**WORK INSTRUCTION:** From the records below, copy out exactly the lines from the one containing "change 16 with" to the one containing "0 ≤ i → 0 ≤ n → (i", both included. Add nothing else.

(Source data)

(** C28: page_alloc takes pages from the first block of the requested type with
    more free pages than asked for: the first run of free pages, or NULL when
    no block qualifies or that block has no such run; page_free of what was
    returned finds the block again and restores every reference count. *)
Theorem page_alloc_free g ls size flags :
  global_rel g ls → PAGE_SIZE ≤ size < 2 ^ 32 →
  (page_alloc g size flags = Some (g, NULL_PAGE) ∧
   ((∀ k b, (k < length ls)%nat → global_blocks g !! k = Some b → eligible size flags b = false) ∨
    (∃ i b l, global_blocks g !! i = Some b ∧ ls !! i = Some l ∧
       first_eligible g size flags i ∧ first_fit l (page_count size) = None))) ∨
  (∃ i b l s g' g'',
     global_blocks g !! i = Some b ∧ ls !! i = Some l ∧ first_eligible g size flags i ∧
     first_fit l (page_count size) = Some s ∧
     page_alloc g size flags = Some (g', base b + Z.of_nat s * PAGE_SIZE) ∧
     global_rel g' (<[i := splice l s (replicate (page_count size) 1)]> ls) ∧
     page_free g' (base b + Z.of_nat s * PAGE_SIZE) size = Some g'' ∧ global_rel g'' ls).
Proof.
  intros Hg Hsize. pose proof PAGE_SIZE_range.
  destruct (page_alloc_ok g ls size flags Hg Hsize) as
    [|(i & b & l & s & g' & b' & Hb & Hl & He & Ef & Hrun & Hle & E & Hg' & Hb' & Hsame & _)];
    [by left|right].
  destruct (gr_rel _ _ Hg i b l Hb Hl) as [Hrel _]. pose proof (lookup_lt_Some _ _ _ Hl) as Hil.
  set (l' := splice l s (replicate (page_count size) 1)) in *.
  assert (Hl' : <[i := l']> ls !! i = Some l') by (by apply list_lookup_insert_eq).
  destruct (gr_rel _ _ Hg' i b' l' Hb' Hl') as [Hrel' _].
  destruct (page_block_free_undo b l b' s size Hrel Hsize Hrel' Hsame Hle Hrun)
    as (b'' & E'' & Hrel'' & Hsame'').
  destruct (set_block_rel g' _ i b' b'' l Hg' Hb') as (g'' & Eg & Hg'' & _);
    [rewrite length_insert; done|done|done|].
  rewrite list_insert_insert, decide_True, list_insert_id in Hg'' by done.
  exists i, b, l, s, g', g''. do 6 (split; [done|]). split; [|done].
  assert (Hlen : length l' = length l)
    by (apply length_splice; rewrite length_replicate; lia).
  unfold page_free. rewrite (in_block_own g' (<[i := l']> ls) i b' l');
    [simpl; by rewrite E''|done..|]. destruct Hsame as (-> & _). nia.
Qed.

(** ** The addresses handed out *)

Definition owns (g : global_pages) (x : Z) : Prop :=
  ∃ i b k, global_blocks g !! i = Some b ∧ Z.of_nat i < num_global_blocks g ∧
    Z.of_nat k < total_pages b ∧ bit_at 16 (bitmap b) k = true ∧
    base b + Z.of_nat k * PAGE_SIZE ≤ x < base b + (Z.of_nat k + 1) * PAGE_SIZE.

Lemma owns_refs g ls x :
  global_rel g ls → owns g x ↔ ∃ i b l k r,
    global_blocks g !! i = Some b ∧ ls !! i = Some l ∧ l !! k = Some r ∧ r ≠ 0 ∧
    base b + Z.of_nat k * PAGE_SIZE ≤ x < base b + (Z.of_nat k + 1) * PAGE_SIZE.
Proof.
  intros Hg. split.
  - intros (i & b & k & Hb & Hi & Hk & Hbit & Hx). rewrite (gr_num _ _ Hg) in Hi.
    destruct (lookup_lt_is_Some_2 ls i) as [l Hl]; [lia|].
    destruct (gr_rel _ _ Hg i b l Hb Hl) as [[Ht _] _]. rewrite (tr_total _ _ Ht) in Hk.
    destruct (lookup_lt_is_Some_2 l k) as [r Hr]; [lia|].
    destruct (tr_refs _ _ Ht k r Hr) as (_ & Hbr & _). rewrite Hbit in Hbr.
    exists i, b, l, k, r. do 3 (split; [done|]). split; [|done]. intros ->. done.
  - intros (i & b & l & k & r & Hb & Hl & Hr & Hr0 & Hx).
    destruct (gr_rel _ _ Hg i b l Hb Hl) as [[Ht _] _].
    destruct (tr_refs _ _ Ht k r Hr) as (_ & Hbr & _).
    exists i, b, k. split; [done|]. pose proof (lookup_lt_Some _ _ _ Hl).
    pose proof (lookup_lt_Some _ _ _ Hr). rewrite (gr_num _ _ Hg), (tr_total _ _ Ht), Hbr.
    split; [lia|]. split; [lia|]. split; [|done]. by destruct (Z.eqb_spec r 0).
Qed.

(** An address in the pages of one block is in no other block. *)
Lemma block_unique g ls i j b c l lc k kc x :
  global_rel g ls → global_blocks g !! i = Some b → ls !! i = Some l → (k < length l)%nat →
  global_blocks g !! j = Some c → ls !! j = Some lc → (kc < length lc)%nat →
  base b + Z.of_nat k * PAGE_SIZE ≤ x < base b + (Z.of_nat k + 1) * PAGE_SIZE →
  base c + Z.of_nat kc * PAGE_SIZE ≤ x < base c + (Z.of_nat kc + 1) * PAGE_SIZE →
  i = j ∧ k = kc.
Proof.
  intros Hg Hb Hl Hk Hc Hlc Hkc Hx Hxc. pose proof PAGE_SIZE_range.
  pose proof (lookup_lt_Some _ _ _ Hl). pose proof (lookup_lt_Some _ _ _ Hlc).
  destruct (gr_rel _ _ Hg i b l Hb Hl) as [[Ht _] _].
  destruct (gr_rel _ _ Hg j c lc Hc Hlc) as [[Htc _] _].
  pose proof (tr_total _ _ Ht). pose proof (tr_total _ _ Htc).
  destruct (Nat.lt_trichotomy i j) as [Hij|[->|Hij]].
  - pose proof (gr_apart _ _ Hg i j b c ltac:(lia) Hb Hc). nia.
  - split; [done|]. assert (b = c) by congruence. subst c. nia.
  - pose proof (gr_apart _ _ Hg j i c b ltac:(lia) Hc Hb). nia.
Qed.

Lemma lookup_alloc l s n k :
  (s + n ≤ length l)%nat →
  splice l s (replicate n 1) !! k =
    if ((s <=? k) && (k <? s + n))%nat then Some 1 else l !! k.
Proof.
  intros Hle. rewrite lookup_splice, length_replicate by (rewrite length_replicate; lia).
  destruct (Nat.ltb_spec k s), (Nat.leb_spec s k), (Nat.ltb_spec k (s + n)); try lia; try done.
  simpl. by rewrite lookup_replicate_2 by lia.
Qed.

(** The addresses of a new allocation were not handed out before, and are the
    only ones added. *)
Lemma page_alloc_owns g ls i b l s n g' b' :
  global_rel g ls → global_blocks g !! i = Some b → ls !! i = Some l →
  run_at l n s = true → (s + n ≤ length l)%nat →
  global_rel g' (<[i := splice l s (replicate n 1)]> ls) → global_blocks g' !! i = Some b' →
  same_block b b' → (∀ k, k ≠ i → global_blocks g' !! k = global_blocks g !! k) →
  let a := base b + Z.of_nat s * PAGE_SIZE in
  (∀ x, a ≤ x < a + Z.of_nat n * PAGE_SIZE → ¬ owns g x) ∧
  (∀ x, owns g' x ↔ a ≤ x < a + Z.of_nat n * PAGE_SIZE ∨ owns g x).
Proof.
  intros Hg Hb Hl Hrun Hle Hg' Hb' (Hbase & _) Hoth a. pose proof PAGE_SIZE_range.
  pose proof (lookup_lt_Some _ _ _ Hl) as Hil. rewrite run_at_true in Hrun.
  assert (Hin : ∀ x, a ≤ x < a + Z.of_nat n * PAGE_SIZE → ∃ k, (s ≤ k < s + n)%nat ∧
    base b + Z.of_nat k * PAGE_SIZE ≤ x < base b + (Z.of_nat k + 1) * PAGE_SIZE).
  { intros x Hx. exists (Z.to_nat ((x - base b) / PAGE_SIZE)).
    pose proof (Z.div_mod (x - base b) PAGE_SIZE ltac:(lia)).
    pose proof (Z.mod_pos_bound (x - base b) PAGE_SIZE ltac:(lia)).
    assert (Z.of_nat s ≤ (x - base b) / PAGE_SIZE) by (apply Z.div_le_lower_bound; lia).
    assert ((x - base b) / PAGE_SIZE < Z.of_nat s + Z.of_nat n) by (apply Z.div_lt_upper_bound; nia).
    rewrite Z2Nat.id by lia. split; [lia|]. lia. }
  split; intros x.
  - intros (k & Hk & Hx)%Hin (j & c & lc & kc & r & Hc & Hlc & Hr & Hr0 & Hxc)%(owns_refs g ls x Hg).
    destruct (block_unique g ls i j b c l lc k kc x) as [-> ->]; try done; [lia|by eapply lookup_lt_Some|].
    assert (lc = l) as -> by congruence. specialize (Hrun (kc - s)%nat ltac:(lia)).
    replace (s + (kc - s))%nat with kc in Hrun by lia. congruence.
  - rewrite (owns_refs g' _ x Hg'), (owns_refs g ls x Hg). split.
    + intros (j & c & lc & kc & r & Hc & Hlc & Hr & Hr0 & Hxc). destruct (decide (j = i)) as [->|Hne].
      * rewrite list_lookup_insert_eq in Hlc by done. injection Hlc as <-.
        rewrite lookup_alloc in Hr by done. assert (c = b') as -> by congruence. rewrite Hbase in Hxc.
        zif_in Hr; [left; unfold a; nia|]. right. exists i, b, l, kc, r. done.
      * rewrite list_lookup_insert_ne in Hlc by done. rewrite Hoth in Hc by done.
        right. exists j, c, lc, kc, r. done.
    + intros [(k & Hk & Hx)%Hin|(j & c & lc & kc & r & Hc & Hlc & Hr & Hr0 & Hxc)].
      * exists i, b', (splice l s (replicate n 1)), k, 1. rewrite list_lookup_insert_eq, Hbase by done.
        split; [done|]. split; [done|]. split; [|done]. rewrite lookup_alloc by done. zif; [done|lia].
      * destruct (decide (j = i)) as [->|Hne].
        -- assert (c = b) as -> by congruence. assert (lc = l) as -> by congruence.
           exists i, b', (splice l s (replicate n 1)), kc. rewrite list_lookup_insert_eq, Hbase by done.
           rewrite lookup_alloc by done. zif; [exists 1|exists r]; done.
        -- exists j, c, lc, kc, r. rewrite list_lookup_insert_ne, Hoth by done. done.
Qed.

(** ** Initialisation *)

Lemma memset_words_length l n :
  0 ≤ n ≤ 2 * zlen l → ∃ l', memset_words l n = Some l' ∧ length l' = length l.
Proof.
  intros Hn. unfold memset_words. zif; [|lia]. eexists. split; [done|]. apply length_imap.
Qed.

Lemma memset_words_ok l n :
  0 ≤ n ≤ 2 * zlen l →
  (∀ k w, n / 2 ≤ Z.of_nat k → l !! k = Some w → w = 0) →
  ∃ l', memset_words l n = Some l' ∧ length l' = length l ∧ Forall (λ w, w = 0) l'.
Proof.
  intros Hn Hz. unfold memset_words. zif; [|lia]. eexists. split; [done|].
  split; [apply length_imap|]. apply Forall_lookup_2. intros k w Hk.
  rewrite list_lookup_imap in Hk. destruct (l !! k) as [x|] eqn:Hx; [|done].
  simpl in Hk. injection Hk as <-. specialize (Hz k x).
  pose proof (Z.div_mod n 2 ltac:(lia)). pose proof (Z.mod_pos_bound n 2 ltac:(lia)).
  repeat zif; [done|rewrite (Hz ltac:(lia) Hx); done|apply Hz; [lia|done]].
Qed.

Lemma bit_at_zeros l i : Forall (λ w, w = 0) l → bit_at 16 l i = false.
Proof.
  intros Hl. unfold bit_at. destruct (l !! (i / 16)%nat) as [w|] eqn:Hw; [|done].
  rewrite (Forall_lookup_1 _ _ _ _ Hl Hw). apply Z.bits_0.
Qed.

Lemma pages_up v :
  Z.shiftr (align_up v PAGE_SIZE) PAGE_ADDR_BITS * PAGE_SIZE = align_up v PAGE_SIZE ∧
  v ≤ align_up v PAGE_SIZE.
Proof.
  pose proof PAGE_SIZE_range. rewrite shiftr_page.
  rewrite PAGE_SIZE_pow, align_up_pow2 by lia. rewrite <- PAGE_SIZE_pow.
  rewrite Z.div_mul by lia. split; [done|].
  pose proof (Z.div_mod (v + (PAGE_SIZE - 1)) PAGE_SIZE ltac:(lia)).
  pose proof (Z.mod_pos_bound (v + (PAGE_SIZE - 1)) PAGE_SIZE ltac:(lia)). lia.
Qed.

(** The layout leaves room for the descriptors of the pages that remain. *)
Lemma descriptors_room v :
  let d := Z.shiftr (align_up (v * 2) PAGE_SIZE) PAGE_ADDR_BITS in
  0 ≤ v - d → 0 ≤ d ∧ 2 * (v - d) ≤ d * PAGE_SIZE.
Proof. intros d Hd. pose proof PAGE_SIZE_range. destruct (pages_up (v * 2)). fold d in H0. nia. Qed.

Lemma block_bitmap_size_range total : 0 ≤ total → 0 ≤ block_bitmap_size total.
Proof.
  intros H. unfold block_bitmap_size, PAGES_PER_INDEX, LOG_OF_PAGES_PER_INDEX.
  change 16 with (2 ^ 4). rewrite align_up_pow2, Z.shiftr_div_pow2 by lia.
  pose proof (Z.div_pos total (2 ^ 4)). apply Z.mul_nonneg_nonneg; [|lia]. apply Z.div_pos; lia.
Qed.

Definition allocatable (total : Z) : Z :=
  total - block_bitmap_pages total - block_descriptors_pages total.

Lemma layout_ok total :
  0 ≤ total → 0 ≤ allocatable total →
  0 ≤ block_bitmap_size total ≤ block_bitmap_pages total * PAGE_SIZE ∧
  0 ≤ block_bitmap_pages total ∧ 0 ≤ block_descriptors_pages total ∧
  (mmu = true → 2 * allocatable total ≤ block_descriptors_pages total * PAGE_SIZE).
Proof.
  intros Ht Ha. pose proof PAGE_SIZE_range.
  pose proof (block_bitmap_size_range total Ht).
  destruct (pages_up (block_bitmap_size total)) as [Hbp Hbs].
  fold (block_bitmap_pages total) in Hbp. split; [lia|]. split; [nia|].
  unfold allocatable, block_descriptors_pages in *. destruct mmu; [|split; [lia|done]].
  apply descriptors_room in Ha. destruct Ha. auto.
Qed.

Lemma page_slice (mem : list Z) i n :
  0 ≤ i → 0 ≤ n → (i + n) * PAGE_SIZE ≤ 2 * zlen mem →
  2 * zlen (slice mem (Z.to_nat (i * PAGE_SIZE / 2)) (Z.to_nat (n * PAGE_SIZE / 2))) = n * PAGE_SIZE.
Proof.
  intros Hi Hn Hle. rewrite length_slice.
  assert (Heven : PAGE_SIZE = 2 ^ (PAGE_ADDR_BITS - 1) * 2).
  { rewrite PAGE_SIZE_pow. rewrite <- (Z.pow_1_r 2) at 3. rewrite <- Z.pow_add_r by lia. f_equal. lia. }
  pose proof PAGE_SIZE_range. set (h := 2 ^ (PAGE_ADDR_BITS - 1)) in *. clearbody h.
  rewrite Heven, !Z.mul_assoc, !Z.div_mul in * by lia. nia.
Qed.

**OUTPUT:**
  change 16 with (2 ^ 4). rewrite align_up_pow2, Z.shiftr_div_pow2 by lia.
  pose proof (Z.div_pos total (2 ^ 4)). apply Z.mul_nonneg_nonneg; [|lia]. apply Z.div_pos; lia.
Qed.

Definition allocatable (total : Z) : Z :=
  total - block_bitmap_pages total - block_descriptors_pages total.

Lemma layout_ok total :
  0 ≤ total → 0 ≤ allocatable total →
  0 ≤ block_bitmap_size total ≤ block_bitmap_pages total * PAGE_SIZE ∧
  0 ≤ block_bitmap_pages total ∧ 0 ≤ block_descriptors_pages total ∧
  (mmu = true → 2 * allocatable total ≤ block_descriptors_pages total * PAGE_SIZE).
Proof.
  intros Ht Ha. pose proof PAGE_SIZE_range.
  pose proof (block_bitmap_size_range total Ht).
  destruct (pages_up (block_bitmap_size total)) as [Hbp Hbs].
  fold (block_bitmap_pages total) in Hbp. split; [lia|]. split; [nia|].
  unfold allocatable, block_descriptors_pages in *. destruct mmu; [|split; [lia|done]].
  apply descriptors_room in Ha. destruct Ha. auto.
Qed.

Lemma page_slice (mem : list Z) i n :
  0 ≤ i → 0 ≤ n → (i + n) * PAGE_SIZE ≤ 2 * zlen mem →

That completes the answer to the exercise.